RAIN BIRDS

Harriet McKnight (Black Inc, £11.99)

Apparently, “cli-fi”, or climate change fiction, is a thing now. Listing Rain Birds in that category, as its publishers have done, gives the impression that it’s a futuristic eco-thriller, though that’s a shade misleading. The setting for this novel is indeed an overheating present-day Australia, with bush fires posing an increasing danger. But the real focus is on two contrasting women whose stories begin to interact just as an imminent inferno becomes a very real possibility.
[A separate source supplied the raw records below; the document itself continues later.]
(* ===== verification/Server.v ===== *)
(** * The whole server

    The socket thread ([Serve]) and the worker threads ([Worker]) as one
    transition system over one shared state: one atomic action of one thread
    at a time.  The logic of [Counted] gives its invariant: the count of every
    buffer is the number of references to it, wherever they are, and what is
    stored keeps its type. *)
From S2P Require Import Prelude Params Probe BufTable Ring Prog Counted Typing References Serve.
From S2P Require Bytes JobBuf CommitQueue Channels Worker WorkerTable ThreadManager.

(** ** Steps *)

Record server := mkServer {
  world_ : world;
  socket_ : socket;
  prog_ : mprog stage
}.

(** A worker's action, in its context. *)
Definition store_back (W : world) (i : nat) (t : thread) (s : Worker.shared) (w : Worker.Worker)
    (ph : phase) : world :=
  mkWorld s
    (alter_entry (contexts_ W) (slot_ t) (on_context (fun c =>
       WorkerTable.mkContext (Worker.job_ch_ w) (WorkerTable.txn_id_ c) (Worker.running_ w)
         (WorkerTable.joinable_ c))))
    (<[i := mkThread (slot_ t) w ph]> (threads_ W)).

Definition set_phase (W : world) (i : nat) (t : thread) (ph : phase) : world :=
  set_threads W (<[i := mkThread (slot_ t) (worker_ t) ph]> (threads_ W)).

(** The members of [~Worker] that hold references, the last first. *)
Definition worker_left (w : Worker.Worker) : list buf_ref := rev (commit_refs w).

(** What the socket hands over fits a buffer. *)
Definition delivered (m : ThreadManager.received) : Prop :=
  match m with
  | ThreadManager.Message bytes _ => Z.of_nat (length bytes) <= BUFFER_WIDTH /\ Forall is_byte bytes
  | _ => True
  end.

Inductive server_step : server -> server -> Prop :=
  (** The socket thread: an action, a new turn, the end of the loop. *)
  | socket_act W m B (f : world -> socket -> outcome (world * socket * B)) k W' m' b :
      f W m = Ret (W', m', b) ->
      server_step (mkServer W m (Act f k)) (mkServer W' m' (k b))
  | socket_turn W m fuel r :
      flag_ m = true -> delivered r ->
      server_step (mkServer W m (Done Next)) (mkServer W m (turn fuel r))
  | socket_break W m : server_step (mkServer W m (Done Break)) (mkServer W m closing)
  | socket_stopped W m :
      flag_ m = false ->
      server_step (mkServer W m (Done Next))
        (mkServer W (mkSocket true (next_txn_id m) (sent_ m)) closing)
  (** [stop_()], called by another thread. *)
  | server_stop W m p :
      server_step (mkServer W m p) (mkServer W (mkSocket false (next_txn_id m) (sent_ m)) p)
  (** A worker: an action, a new turn (what a destroyed entry still holds is
      open in each), the destructor. *)
  | worker_act W m p i t B (f : Worker.shared -> Worker.Worker -> outcome (Worker.shared * Worker.Worker * B))
      k s w b :
      threads_ W !! i = Some t -> phase_ t = Running (Act f k) ->
      f (shared_ W) (load W t) = Ret (s, w, b) ->
      server_step (mkServer W m p) (mkServer (store_back W i t s w (Running (k b))) m p)
  | worker_turn W m p i t (mem : Worker.expiry) :
      threads_ W !! i = Some t -> phase_ t = Running (Done false) ->
      server_step (mkServer W m p) (mkServer (set_phase W i t (Running Worker.iteration)) m p)
  | worker_end W m p i t :
      threads_ W !! i = Some t -> phase_ t = Running (Done true) ->
      server_step (mkServer W m p) (mkServer (set_phase W i t (Leaving (worker_left (worker_ t)))) m p)
  | worker_leave W m p i t r rest :
      threads_ W !! i = Some t -> phase_ t = Leaving (r :: rest) ->
      server_step (mkServer W m p)
        (mkServer (set_phase (set_pool W (ref_destroy (pool_of W) r).1) i t (Leaving rest)) m p).

(** Before the first message: no worker, an empty pool and an empty table. *)
Definition world_start : world :=
  mkWorld (Worker.mkShared (Worker.mkDatabase StudentTable.table_default 0 buf_table_default)
             (Channels.ret_channel_make 0)) WorkerTable.table_default [].
Definition server_start : server := mkServer world_start (mkSocket true 0 []) (Done Next).

Definition server_reachable (v : server) : Prop := rtc server_step server_start v.

(** ** Where the references are *)

Definition channel_refs (t : WorkerTable.WorkerTable) : list buf_ref :=
  mjoin ((fun e => slot_refs (WorkerTable.job_ch_ (WorkerTable.context_ e))) <$> WorkerTable.table_ t).

(** In the commit queue of a thread, or what is left of it. *)
Definition thread_refs (t : thread) : list buf_ref :=
  match phase_ t with
  | Running _ => commit_refs (worker_ t)
  | Leaving rest => rest
  | Joined => []
  end.

Definition object_refs (W : world) : list buf_ref :=
  channel_refs (contexts_ W) ++ mjoin (thread_refs <$> threads_ W).
Definition own_refs (W : world) (m : socket) : list buf_ref := object_refs W.

(** ** Shape *)

Definition active_slots (ts : list thread) : list nat :=
  omap (fun t => if active t then Some (slot_ t) else None) ts.

Definition thread_shape (t : thread) : Prop :=
  match phase_ t with
  | Running _ => commits_sized (Worker.commit_queue_ (worker_ t))
  | Leaving rest => (length rest <= CommitQueue.N)%nat
  | Joined => True
  end.

(** Every thread that is not joined is the thread of one context. *)
Record world_shape (W : world) (m : socket) : Prop := {
  sh_typed : typed (shared_ W);
  sh_rows : length (WorkerTable.table_ (contexts_ W)) = WorkerTable.Rows;
  sh_channels : Forall (fun e => sized (WorkerTable.job_ch_ (WorkerTable.context_ e)))
    (WorkerTable.table_ (contexts_ W));
  sh_threads : Forall thread_shape (threads_ W);
  sh_slots : NoDup (active_slots (threads_ W));
  sh_joinable : forall i, i ∈ active_slots (threads_ W) ->
    (i < WorkerTable.Rows)%nat /\ WorkerTable.joinable_ (context_at W i) = true
}.

(** What the socket thread may do to the workers: the records stay, and a
    thread is started or joined. *)
Definition bare (w : Worker.Worker) : Worker.Worker :=
  Worker.set_running (Worker.set_job_ch w Channels.job_channel_default) false.
Definition same_thread (t t' : thread) : Prop :=
  t' = t \/ slot_ t' = slot_ t /\ bare (worker_ t') = bare (worker_ t) /\
    phase_ t = Leaving [] /\ phase_ t' = Joined.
Pina Marinelli lives in the town of Boney Point in a rural region of Victoria. In her mid-fifties, she cares for her husband, Alan, who is stricken with early-onset Alzheimer’s. Alan, a couple of years after his initial diagnosis, is a shrunken shadow of the strong, vital man he once was, and the strain of looking after him is taking its toll on his wife. McKnight presents us with a convincing and heartbreaking depiction of Alan’s condition, and of Pina’s plight as she is torn between her sense of responsibility for her spouse and the recognition the relationship they once shared is over.
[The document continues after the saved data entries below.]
Lemma serves_done {A} (a : A) M ts : serves (Done a) M ts M ts a.
Proof. apply returns_done. Qed.

Lemma serves_pool {B} (f : buf_table -> outcome (buf_table * B)) M ts T b :
  f (ThreadManager.buffers_ M) = Ret (T, b) ->
  serves (on_pool f) M ts (ThreadManager.set_buffers M T) ts b.
Proof. intros Hf. apply returns_act. cbn. by rewrite Hf. Qed.

Lemma serves_read {B} (f : buf_table -> B) M ts :
  serves (read_pool f) M ts M ts (f (ThreadManager.buffers_ M)).
Proof. destruct M. by apply (serves_pool (fun T => Ret (T, f T))). Qed.

Lemma serves_retain r M ts :
  serves (retain r) M ts (ThreadManager.set_buffers M (ref_copy (ThreadManager.buffers_ M) r).1) ts r.
Proof. apply serves_pool. by destruct r. Qed.

Lemma serves_drop r M ts :
  serves (drop_ref r) M ts (ThreadManager.set_buffers M (ref_destroy (ThreadManager.buffers_ M) r).1) ts tt.
Proof. by apply serves_pool. Qed.

Lemma serves_rets {B} (f : Channels.ret_channel Z -> outcome (Channels.ret_channel Z * B)) M ts c b :
  f (ThreadManager.ret_ch_ M) = Ret (c, b) ->
  serves (on_rets f) M ts (ThreadManager.set_ret_ch M c) ts b.
Proof. intros Hf. apply returns_act. cbn. by rewrite Hf. Qed.

Lemma serves_contexts {B} (f : WorkerTable.WorkerTable -> outcome (WorkerTable.WorkerTable * B)) M ts t b :
  f (ThreadManager.workers_ M) = Ret (t, b) ->
  serves (on_contexts f) M ts (ThreadManager.set_workers M t) ts b.
Proof. intros Hf. apply returns_act. cbn. by rewrite Hf. Qed.

Lemma serves_unwrap {A E} (r : Result A E) a M ts : unwrap r = Ret a -> serves (unwrap_ r) M ts M ts a.
Proof. intros Hr. apply returns_act. cbn. by rewrite Hr. Qed.

Lemma serves_reply a p conn M ts :
  serves (reply a p conn) M ts (ThreadManager.reply a p conn M) ts tt.
Proof. by apply returns_act. Qed.

(** ** Forwarding *)

Lemma context_of M ts idx e :
  WorkerTable.table_ (ThreadManager.workers_ M) !! idx = Some e ->
  context_at (world_of M ts) idx = WorkerTable.context_ e.
Proof. intros He. unfold context_at. cbn. by rewrite He. Qed.

Lemma alter_entry_at t idx e f :
  WorkerTable.table_ t !! idx = Some e ->
  alter_entry t idx (on_context f) = WorkerTable.mkTable
    (<[idx := WorkerTable.mkEntry (f (WorkerTable.context_ e)) (WorkerTable.is_used_ e)
                (WorkerTable.is_deleted_ e)]> (WorkerTable.table_ t)) (WorkerTable.entry_count_ t).
Proof. intros He. unfold alter_entry. by rewrite (insert_alter _ _ _ _ He). Qed.

Lemma serves_forward idx r n conn M ts e M' x :
  WorkerTable.table_ (ThreadManager.workers_ M) !! idx = Some e ->
  ThreadManager.forward idx r n conn M = (M', x) -> serves (forward idx r n conn) M ts M' ts x.
Proof.
  intros He. unfold ThreadManager.forward. rewrite He, (WorkerTable.ref_copy_same _ r).
  unfold WorkerTable.send_. destruct (Channels.send _ _ _) as [[T2 ch] y] eqn:Hs. intros [= <- <-].
  unfold forward. eapply serves_bind; [apply serves_retain|].
  set (M1 := ThreadManager.set_buffers M (ref_copy (ThreadManager.buffers_ M) r).1) in *.
  set (t := alter_entry (ThreadManager.workers_ M) idx (on_context (with_channel ch))).
  apply (serves_bind _ _ _ _ (ThreadManager.set_workers (ThreadManager.set_buffers M1 T2) t) ts y).
  - apply returns_act. cbv beta zeta. rewrite (context_of M1 ts idx e) by done.
    change (pool_of (world_of M1 ts)) with (ref_copy (ThreadManager.buffers_ M) r).1. by rewrite Hs.
  - eapply serves_bind; [apply serves_drop|].
    assert (Ht : t = WorkerTable.mkTable (<[idx := WorkerTable.mkEntry
       (WorkerTable.mkContext ch (WorkerTable.txn_id_ (WorkerTable.context_ e))
          (WorkerTable.running_ (WorkerTable.context_ e)) (WorkerTable.joinable_ (WorkerTable.context_ e)))
       (WorkerTable.is_used_ e) (WorkerTable.is_deleted_ e)]> (WorkerTable.table_ (ThreadManager.workers_ M)))
       (WorkerTable.entry_count_ (ThreadManager.workers_ M)))
      by (unfold t; by rewrite (alter_entry_at _ _ e)).
    rewrite <- Ht. unfold Channels.job_destroy, Channels.job_ref. cbn [JobBuf.ref Channels.buf_ Channels.job_make].
    destruct (ref_destroy T2 r) as [T3 r3] eqn:Hd. cbn [fst]. 
    assert (E : ThreadManager.set_buffers (ThreadManager.set_workers (ThreadManager.set_buffers M1 T2) t)
       (ref_destroy (ThreadManager.buffers_ (ThreadManager.set_workers (ThreadManager.set_buffers M1 T2) t)) r).1
       = ThreadManager.set_workers (ThreadManager.set_buffers M T3) t) by (cbn; by rewrite Hd).
    rewrite E. apply serves_done.
Qed.

Lemma serves_stop idx M ts :
  serves (context_stop idx) M ts (ThreadManager.stop_worker idx M) ts tt.
Proof. apply (serves_contexts (fun t => Ret (alter_entry t idx _, tt))). done. Qed.

(** ** Joining *)

(** The manager while the jobs of the worker in slot [idx] are answered. *)
Section Join.
Context (idx : nat) (e : WorkerTable.Entry) (M : ThreadManager.ThreadManager) (ts : list thread).
Context (Hidx : (idx < length (WorkerTable.table_ (ThreadManager.workers_ M)))%nat).

Definition joining (T : buf_table) (ch : Channels.job_channel) (sent : list Channels.datagram)
    : ThreadManager.ThreadManager :=
  ThreadManager.mkManager T (ThreadManager.ret_ch_ M)
    (WorkerTable.mkTable
       (<[idx := WorkerTable.mkEntry (with_channel ch (WorkerTable.context_ e)) (WorkerTable.is_used_ e)
                   (WorkerTable.is_deleted_ e)]> (WorkerTable.table_ (ThreadManager.workers_ M)))
       (WorkerTable.entry_count_ (ThreadManager.workers_ M)))
    (ThreadManager.running_ M) (ThreadManager.next_txn_id M) (ThreadManager.sent_ M ++ sent).

Lemma joining_at T ch sent :
  context_at (world_of (joining T ch sent) ts) idx = with_channel ch (WorkerTable.context_ e).
Proof. unfold context_at. cbn. by rewrite list_lookup_insert_eq. Qed.

Lemma serves_joining {B} (f : world -> socket -> outcome (world * socket * B)) T ch sent T' ch' sent' b :
  f (world_of (joining T ch sent) ts) (socket_of (joining T ch sent)) =
    Ret (world_of (joining T' ch' sent') ts, socket_of (joining T' ch' sent'), b) ->
  serves (act f) (joining T ch sent) ts (joining T' ch' sent') ts b.
Proof. apply returns_act. Qed.

Lemma joining_channel T T' ch ch' sent :
  set_contexts (set_pool (world_of (joining T ch sent) ts) T')
    (alter_entry (contexts_ (world_of (joining T ch sent) ts)) idx (on_context (with_channel ch'))) =
  world_of (joining T' ch' sent) ts.
Proof.
  unfold alter_entry, set_contexts, set_pool, world_of. cbn. do 2 f_equal.
  rewrite (insert_alter _ _ _ _ (list_lookup_insert_eq _ _ _ Hidx)), list_insert_insert_eq. done.
Qed.

(** One round. *)
Lemma answer_round T ch sent j :
  Channels.empty ch = false -> Channels.jobs_ ch !! Channels.head_ ch = Some j ->
  let '(T1, sent1) := WorkerTable.answer_dead T sent j in
  let '(T2, ch2) := Channels.pop T1 ch in
  forall f M' ts', serves (answer_dead f idx) (joining (WorkerTable.forget_dead T2 j) ch2 sent1) ts M' ts' tt ->
    serves (answer_dead (S f) idx) (joining T ch sent) ts M' ts' tt.
Proof.
  intros He Hj. unfold WorkerTable.answer_dead. set (r := Channels.job_ref j).
  rewrite (WorkerTable.ref_copy_same T r). set (T1 := (ref_copy T r).1).
  rewrite (WorkerTable.ref_copy_same T1 r). set (T2 := (ref_copy T1 r).1).
  set (p := JobBuf.mkJobBuf r (Channels.buf_sz j)). set (T3 := JobBuf.set_ack T2 p DEAD_TXN).
  destruct (Channels.pop T3 ch) as [T4 ch2] eqn:Hpop. intros f M' ts' Hrest. cbn [answer_dead].
  set (d := Channels.conn_reply (Channels.conn_ j) (buffer T3 r) 7) in *.
  apply (serves_bind _ _ _ _ (joining T ch sent) ts false).
  { apply serves_joining. rewrite joining_at. cbn. by rewrite He. }
  apply (serves_bind _ _ _ _ (joining T1 ch sent) ts (Ok j)).
  { apply serves_joining. cbv beta. rewrite joining_at. cbn [WorkerTable.job_ch_ with_channel].
    unfold Channels.get, Channels.front_copy. rewrite He, Hj. cbn [negb]. unfold Channels.job_copy.
    change (pool_of (world_of (joining T ch sent) ts)) with T. fold r.
    rewrite (WorkerTable.ref_copy_same T r). fold T1. by destruct j as [[? ?] ?]. }
  eapply serves_bind; [by apply serves_unwrap|].
  apply (serves_bind _ _ _ _ (joining T2 ch sent) ts r).
  { exact (serves_retain r (joining T1 ch sent) ts). }
  apply (serves_bind _ _ _ _ (joining T3 ch (sent ++ [d])) ts tt).
  { apply serves_joining. unfold joining, socket_of, add_sent, world_of. cbn. by rewrite <- app_assoc. }
  apply (serves_bind _ _ _ _ (joining T4 ch2 (sent ++ [d])) ts tt).
  { apply serves_joining. cbv beta. rewrite joining_at. cbn [WorkerTable.job_ch_ with_channel].
    change (pool_of (world_of (joining T3 ch (sent ++ [d])) ts)) with T3. rewrite Hpop.
    by rewrite joining_channel. }
  apply (serves_bind _ _ _ _ (joining (ref_destroy T4 r).1 ch2 (sent ++ [d])) ts tt).
  { exact (serves_drop r (joining T4 ch2 (sent ++ [d])) ts). }
  apply (serves_bind _ _ _ _ (joining (WorkerTable.forget_dead T4 j) ch2 (sent ++ [d])) ts tt).
  { exact (serves_drop r (joining (ref_destroy T4 r).1 ch2 (sent ++ [d])) ts). }
  exact Hrest.
Qed.

Lemma drain_serves fuel T ch sent T' sent' ch' :
  drain WorkerTable.answer_dead WorkerTable.forget_dead fuel T sent ch = Some (T', sent', ch') ->
  serves (answer_dead fuel idx) (joining T ch sent) ts (joining T' ch' sent') ts tt.
Proof.
  revert T ch sent. induction fuel as [|f IH]; intros T ch sent; cbn [drain]; [done|].
  simpl queue_empty. destruct (Channels.empty ch) eqn:He.
  - intros [= <- <- <-]. cbn [answer_dead].
    apply (serves_bind _ _ _ _ (joining T ch sent) ts true); [|apply serves_done].
    apply serves_joining. rewrite joining_at. cbn. by rewrite He.
  - simpl queue_front. rewrite He. destruct (Channels.jobs_ ch !! Channels.head_ ch) as [j|] eqn:Hj; [|done].
    cbn [mbind option_bind]. pose proof (answer_round T ch sent j He Hj) as Hround.
    destruct (WorkerTable.answer_dead T sent j) as [T1 sent1]. simpl queue_pop.
    destruct (Channels.pop T1 ch) as [T2 ch2]. intros Hd. apply Hround, IH, Hd.
Qed.
End Join.

(** The thread of the worker in slot [idx] has ended. *)
Definition ended ts (idx : nat) : Prop :=
  exists i t, thread_of ts idx = Some (i, t) /\ phase_ t = Leaving [].

Lemma ended_others ts i t idx idx' w :
  thread_of ts idx = Some (i, t) -> idx' <> idx -> ended ts idx' ->
  ended (<[i := mkThread (slot_ t) w Joined]> ts) idx'.
Proof.
  intros [Hi [[_ Hs%Nat.eqb_eq]%andb_true_iff _]]%list_find_Some Hne (k & u & Hk & Hu).
  exists k, u. split; [|done]. apply list_find_Some in Hk as (Hk & HP & Hmin). apply list_find_Some.
  assert (Hki : k <> i).
  { intros ->. rewrite Hi in Hk. injection Hk as ->. apply andb_true_iff in HP as [_ HP%Nat.eqb_eq]. lia. }
  split; [by rewrite list_lookup_insert_ne|]. split; [done|]. intros j z Hj Hlt.
  destruct (decide (j = i)) as [->|Hji].
  - rewrite list_lookup_insert_eq in Hj by by eapply lookup_lt_Some. by injection Hj as <-.
  - rewrite list_lookup_insert_ne in Hj by done. by eapply Hmin.
Qed.

(** Nothing is left to be done by a worker that has ended. *)
Definition no_finish (T : buf_table) (ch : Channels.job_channel) := (T, ch).

Definition put_entry M idx e : ThreadManager.ThreadManager :=
  ThreadManager.set_workers M (WorkerTable.mkTable
    (<[idx := e]> (WorkerTable.table_ (ThreadManager.workers_ M)))
    (WorkerTable.entry_count_ (ThreadManager.workers_ M))).

Lemma serves_join idx e M ts T c sent :
  WorkerTable.table_ (ThreadManager.workers_ M) !! idx = Some e -> ended ts idx ->
  WorkerTable.join_ no_finish (ThreadManager.buffers_ M) (WorkerTable.context_ e) = Ret (T, c, sent) ->
  exists ts', serves (join_ idx) M ts (ThreadManager.add_sent (put_entry (ThreadManager.set_buffers M T) idx
      (WorkerTable.mkEntry c (WorkerTable.is_used_ e) (WorkerTable.is_deleted_ e))) sent) ts' tt /\
    forall idx', idx' <> idx -> ended ts idx' -> ended ts' idx'.
Proof.
  intros He (i & t & Ht & Hph). unfold WorkerTable.join_.
  destruct (WorkerTable.joinable_ (WorkerTable.context_ e)) eqn:Hj; [|done].
  cbn [no_finish]. set (ch := WorkerTable.job_ch_ (WorkerTable.context_ e)).
  destruct (drain _ _ _ _ _ _) as [[[T2 sent2] ch2]|] eqn:Hd; [|done]. intros [= <- <- <-].
  set (ts' := <[i := mkThread (slot_ t) (load (world_of M ts) t) Joined]> ts).
  set (e' := WorkerTable.mkEntry (unjoinable (WorkerTable.context_ e)) (WorkerTable.is_used_ e)
    (WorkerTable.is_deleted_ e)).
  assert (Hlt : (idx < length (WorkerTable.table_ (ThreadManager.workers_ M)))%nat)
    by by eapply lookup_lt_Some.
  exists ts'. split; [|intros idx' Hne; by eapply ended_others].
  unfold join_. apply (serves_bind _ _ _ _ (joining idx e' M (ThreadManager.buffers_ M) ch []) ts' tt).
  - apply returns_act. rewrite (context_of M ts idx e He), Hj.
    change (threads_ (world_of M ts)) with ts. rewrite Ht, Hph. unfold ts'.
    rewrite (alter_entry_at _ _ e) by done. unfold world_of, socket_of, joining. cbn.
    rewrite app_nil_r. by destruct M.
  - exact (drain_serves idx e' M ts' Hlt _ _ _ _ _ _ _ Hd).
Qed.

(** ** Removing dead workers *)

Lemma while_true_fst {R1 R2} (f : nat -> option (R1 * R2)) (g : nat -> option R1) n fuel h :
  (forall k, g k = fst <$> f k) -> while_true n g fuel h = fst <$> while_true n f fuel h.
Proof.
  intros Hfg. revert h. induction fuel as [|m IH]; intros h; simpl; [done|]. rewrite Hfg.
  destruct (f h) as [[]|]; simpl; [done|apply IH].
Qed.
Meanwhile, in the nearby bush, a small breeding population of glossy black cockatoos is about to be released into the wild, under the auspices of Sol Petroleum, which is obliged to fund environmental projects to offset the effects of its drilling. The project is overseen by the troubled Arianna Brandt, who focuses all her energy on her job to shut out the pain of an unhappy childhood dominated by an abusive father who eventually caused her mother to flee with her kids. Arianna shows all the signs of PTSD, and has inherited from her mother the nervous habit of pulling out her hair in clumps. She’s tense, edgy, driven and doesn’t relate well to people, unlike her easy-going colleague Tim, whose ability to charm people she resents and envies.

The repopulation programme isn’t going well. The cockatoos need a very specific environment if they are to thrive, but they aren’t settling into the nesting boxes that Arianna and Tim have provided for them. Instead, the birds have discovered that they much prefer hanging out in a grove of casuarina trees on Pina’s property, where they turn out to be one of the few things that can calm Alan’s agitated and often hostile state.
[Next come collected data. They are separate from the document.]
Lemma mp_remove k (Q : _ -> _ -> _ -> Prop) :
  Q g (mkHold f None None) tt -> mprivate (remove_ k) Q g (mkHold f None None).
Proof.
  intros HQ. unfold remove_. mp_steps. apply mp_look. intros t t' idx Hl E.
  apply outcome_bind_Ret_inv in E as (idx0 & E & [= <- <-]). split; [done|].
  destruct (while_true _ _ _ _) as [i|] eqn:Ew; [|done]. injection E as ->.
  apply while_true_Some in Ew as (j & _ & Ew & _); [|apply WorkerTable.worker_home_lt].
  destruct (_ !! _) as [e|] eqn:He; [|done]. destruct (_ && _); [|done]. injection Ew as Ew.
  rewrite Ew in He. apply lookup_lt_Some in He. rewrite Hl in He.
  mp_steps. apply mp_join; [done|]. by mp_steps.
Qed.

Lemma mp_reap fuel (Q : _ -> _ -> _ -> Prop) :
  Q g (mkHold f None None) tt -> mprivate (reap fuel) Q g (mkHold f None None).
Proof.
  intros HQ. induction fuel as [|n IH]; [done|]. cbn [reap]. mp_steps; [done|].
  apply mp_remove. by mp_steps.
Qed.

Lemma mp_stop_all n idx (Q : _ -> _ -> _ -> Prop) x : Q g x tt -> mprivate (stop_all n idx) Q g x.
Proof.
  intros HQ. revert idx. induction n as [|n IH]; intros idx; [done|]. cbn [stop_all].
  apply private_bind, mp_look. intros t t' u _ [= <- <-]. split; [done|]. mp_steps; apply IH.
Qed.

Lemma mp_join_all n idx (Q : _ -> _ -> _ -> Prop) :
  (n + idx <= WorkerTable.Rows)%nat -> Q g (mkHold f None None) tt ->
  mprivate (join_all n idx) Q g (mkHold f None None).
Proof.
  intros Hn HQ. revert idx Hn. induction n as [|n IH]; intros idx Hn; [done|]. cbn [join_all].
  apply private_bind, mp_look. intros t t' u _ [= <- <-]. split; [done|].
  mp_steps; [|apply IH; lia]. apply mp_join; [lia|]. mp_steps. apply IH. lia.
Qed.
End SocketLoop.

(** A message in buffer [i]: given away, or still its own. *)
Section Message.
Context (i : nat) (g : list buf_ref) (Hi : Some i ∈ g) (Hlt : (S (length g) < LOCALS)%nat).

Abbreviation own_i := (mkHold (Some i) None None).

Lemma holds_i : forall k, Some i = Some k -> Some k ∈ g.
Proof. by intros k [= <-]. Qed.

Lemma mp_forward idx n c (Q : _ -> _ -> _ -> Prop) :
  (idx < WorkerTable.Rows)%nat -> Q g own_i QueueError_Full -> Q g calm QueueError_None ->
  mprivate (forward idx (Some i) n c) Q g own_i.
Proof.
  intros Hidx HF HN. unfold forward. apply private_bind, mp_retain; [lia|by right|].
  apply private_bind, (mp_send idx _ i); [done|done|left|done|done| |]; mp_steps.
  - apply mp_drop_same; [apply holds_i|]. by mp_steps.
  - apply (mp_drop_same None); [done|]. by mp_steps.
Qed.

Lemma mp_reply a n c (Q : _ -> _ -> _ -> Prop) :
  Q g own_i tt -> mprivate (reply a (JobBuf.mkJobBuf (Some i) n) c) Q g own_i.
Proof. intros HQ. apply (mp_answer _ _ _ _ (Some i)); [done|by right; left|done]. Qed.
Folklore has it that black cockatoos are supposed to herald rain, but their appearance in Pina’s parched garden foreshadows quite the opposite. For all that they actually have in common, once the beleagured Pina, who feels that she has quite enough on her shoulders, locks horns with the uncompromising Arianna, who has difficulty accommodating other people’s viewpoints, sparks begin to fly, both figuratively and literally.

It’s an engrossing and well-told novel, but the really oustanding strand of it is McKnight’s depiction of a couple rent asunder by Alzheimer’s, one which brings to the fore not just the strain of being a full-time carer but the sense of loss and grief that follows the end of an intimate relationship.